Nondisclosure Agreement
This agreement (“Agreement”) is entered into and effective as of 6th day of February, 2007, between Precision Metal Manufacturing, Inc (a Colorado Corporation) located at 00000 Xxxx 00xx Xxxxxx, Xxxxxx, Xxxxxxxx 00000 and Back 2 Health, Ltd. located at 0000 Xxxxx Xxxxx Xxxx., Xxxxxxxx Xxxxxxx, Xxxxxxxx 00000 (hereinafter collectively referred to as “the Parties”).
WHEREAS, the Parties contemplate entering into a business relationship regarding materials production: and
WHEREAS, Back 2 Health, Ltd. needs to disclose certain information to Precision Metal Manufacturing, Inc. regarding the potential business relationship:
NOW THEREFORE, in consideration of the disclosure of Proprietary Information (as defined herein) to Precision Metal Manufacturing, Inc. the Parties agree as follows:
1.
Definition:
“Information” is defined as communications or data including, but not limited to, business information, marketing plans, technical or financial information, customer lists or proposals, trademark filings, patent applications, sketches, models, samples, drawings, specifications, whether conveyed in oral, written, graphic, or electromagnetic form or otherwise.
“Party” is defined as either entity executing this Agreement and any subsidiary, division, or parent company of such entity.
“Proprietary Information” is defined as that information owned or possessed by Back 2 Health Ltd. that Back 2 Health, Ltd. desires to protect as confidential against unrestricted disclosure or improper competitive use, and that is designated as such in the manner provided by this Agreement.
2.
All information that is disclosed by Back 2 Health, Ltd. (“Disclosing Party”) to Precision Metal Manufacturing, Inc. (“Receiving Party”) and that is to be protected hereunder by the Receiving Party as Proprietary Information:
(a) in writing or other tangible form, shall be conspicuously labeled as “proprietary”, “confidential”, or with words of similar importance at the time of delivery; and
(b) if oral, shall concern only topics and scope agreed in advance, in writing, and shall be identified as “proprietary” or “confidential” prior to disclosure, and after disclosure shall be summarized in writing or other tangible form promptly, but in no event later than twenty (20) business days thereafter, and the summary shall be delivered to the Receiving Party consistent with Subparagraph 2(a) hereof.
3.
Proprietary Information of the Disclosing Party shall remain the property of the Disclosing Party.

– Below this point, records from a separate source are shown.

(* ===== verification/PyVal.v ===== *)
(** * Python values

    The values that flow through the engine as [Any], [object] or [JsonValue]
    (src/app/domain/models/json.py): JSON-shaped data plus an opaque
    constructor for everything else.  Dictionaries are association lists in
    insertion order, with keys that may be any value, because the resolver
    and the JSON guard both test whether the keys are strings. *)

From Stdlib Require Export SpecFloat.
From S2P Require Import Prelude.

(** A Python value.  [PFloat] holds an IEEE binary64 number in the Standard
    Library's [spec_float] form, so that infinities and NaN exist.  [POther]
    is an instance of some other class (a [datetime], a [tuple], ...): it is
    neither iterable nor a mapping, hashes by identity and is true. *)
Inductive pyobj : Type :=
| PNone
| PBool (b : bool)
| PInt (z : Z)
| PFloat (f : spec_float)
| PStr (s : string)
| PList (l : list pyobj)
| PDict (d : list (pyobj * pyobj))
| POther (type_name : string).

(** A [dict]: its items in insertion order. *)
Definition pydict : Type := list (pyobj * pyobj).

(** The induction principle that reaches inside lists and dictionaries. *)
Section pyobj_ind.
Variable P : pyobj → Prop.
Hypothesis HNone : P PNone.
Hypothesis HBool : ∀ b, P (PBool b).
Hypothesis HInt : ∀ z, P (PInt z).
Hypothesis HFloat : ∀ f, P (PFloat f).
Hypothesis HStr : ∀ s, P (PStr s).
Hypothesis HList : ∀ l, Forall P l → P (PList l).
Hypothesis HDict : ∀ d, Forall (λ kv, P kv.1 ∧ P kv.2) d → P (PDict d).
Hypothesis HOther : ∀ t, P (POther t).

Fixpoint pyobj_nested_ind (v : pyobj) : P v :=
  match v with
  | PNone => HNone
  | PBool b => HBool b
  | PInt z => HInt z
  | PFloat f => HFloat f
  | PStr s => HStr s
  | PList l => HList l
      ((fix go l : Forall P l :=
          match l with
          | [] => Forall_nil_2 _
          | x :: l' => Forall_cons_2 _ _ _ (pyobj_nested_ind x) (go l')
          end) l)
  | PDict d => HDict d
      ((fix go d : Forall (λ kv, P kv.1 ∧ P kv.2) d :=
          match d with
          | [] => Forall_nil_2 _
          | kv :: d' => Forall_cons_2 _ _ _
              (conj (pyobj_nested_ind kv.1) (pyobj_nested_ind kv.2)) (go d')
          end) d)
  | POther t => HOther t
  end.
End pyobj_ind.

(** ** Type tests and the operations the source applies to [Any] values *)

Definition is_str (v : pyobj) : bool := match v with PStr _ => true | _ => false end.
Definition is_list (v : pyobj) : bool := match v with PList _ => true | _ => false end.
Definition as_str (v : pyobj) : option string := match v with PStr s => Some s | _ => None end.
Definition as_list (v : pyobj) : option (list pyobj) := match v with PList l => Some l | _ => None end.
Definition as_dict (v : pyobj) : option pydict := match v with PDict d => Some d | _ => None end.

(** [d.get(k)] for a string key: the first item with that key. *)
Fixpoint dict_get (k : string) (d : pydict) : option pyobj :=
  match d with
  | [] => None
  | (PStr k', v) :: d' => if String.eqb k k' then Some v else dict_get k d'
  | _ :: d' => dict_get k d'
  end.

(** [d.get(k)], with Python's [None] for an absent key. *)
Definition get_or_none (k : string) (d : pydict) : pyobj := default PNone (dict_get k d).

(** [bool(v)]. *)
Definition truthy (v : pyobj) : bool :=
  match v with
  | PNone => false
  | PBool b => b
  | PInt z => negb (z =? 0)%Z
  | PFloat (S754_zero _) => false
  | PFloat _ => true
  | PStr s => negb (String.eqb s "")
  | PList l => negb (bool_decide (length l = 0))
  | PDict d => negb (bool_decide (length d = 0))
  | POther _ => true
  end.

(** [hash(v)] is defined: lists and dictionaries have no hash. *)
Definition hashable (v : pyobj) : bool :=
  match v with PList _ | PDict _ => false | _ => true end.

(** [iter(v)]: the elements a [for] loop visits, or nothing when the value is
    not iterable (a [TypeError]).  A string yields its characters and a
    dictionary its keys. *)
Definition iterate (v : pyobj) : option (list pyobj) :=
  match v with
  | PList l => Some l
  | PDict d => Some d.*1
  | PStr s => Some ((λ c, PStr (String c "")) <$> String.list_ascii_of_string s)
  | _ => None
  end.

(** [math.isfinite]. *)
Definition isfinite (f : spec_float) : bool :=
  match f with S754_zero _ | S754_finite _ _ _ => true | _ => false end.

(** Objects with string keys, as the code builds them. *)
Definition obj (d : list (string * pyobj)) : pydict := (λ kv, (PStr kv.1, kv.2)) <$> d.

(** [is_json_value] of src/app/messaging/stream_fields.py: only values JSON
    can carry, and only string keys in objects. *)
Fixpoint is_json_value (v : pyobj) : bool :=
  match v with
  | PNone | PBool _ | PInt _ | PFloat _ | PStr _ => true
  | PList l => forallb is_json_value l
  | PDict d => forallb (λ kv, is_str kv.1 && is_json_value kv.2) d
  | POther _ => false
  end.

(** Every number in the value is finite. *)
Fixpoint all_finite (v : pyobj) : bool :=
  match v with
  | PFloat f => isfinite f
  | PList l => forallb all_finite l
  | PDict d => forallb (λ kv, all_finite kv.2) d
  | _ => true
  end.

Proprietary Information of the Disclosing Party shall be treated and safeguarded hereunder by the Receiving Party for a period of five (5) years from the date of disclosure. The Receiving Party warrants that it applies reasonable safeguards against the unauthorized disclosure of Proprietary Information and that it will protect such Proprietary Information at least as securely as it protects it own Proprietary Information.
4.
The Receiving Party agrees that (i) the documents provided to the Receiving Party hereunder containing Proprietary Information of the Disclosing Party shall be used by the Receiving Party solely for the purpose of evaluating its interest in the business arrangements described or performing a future
agreement between the parties; (ii) it will not use such documents disclosed hereunder for any other purpose; and (iii) it will not distribute, disclose, or disseminate Proprietary Information to anyone except its employees with a need to know who are involved in the consideration or performance of the business arrangements described herein.
5.
This Agreement shall not apply to Information that:
(a)
is in or enters the public domain, through no fault of the Receiving Party; or
(b)
is or has been disclosed by the Disclosing Party to the other Party or the third party without restriction; or
(c)
is already in the possession of the Receiving Party, without restriction and prior to disclosure of the information hereunder; or
(d)
is or has been lawfully disclosed by a third party to the Receiving Party without an obligation of confidentiality; or
(e)
is developed by the Receiving Party independently of any breach of this Agreement; or
(f)
the applicable period of confidentiality pursuant to Paragraph 3 has ended.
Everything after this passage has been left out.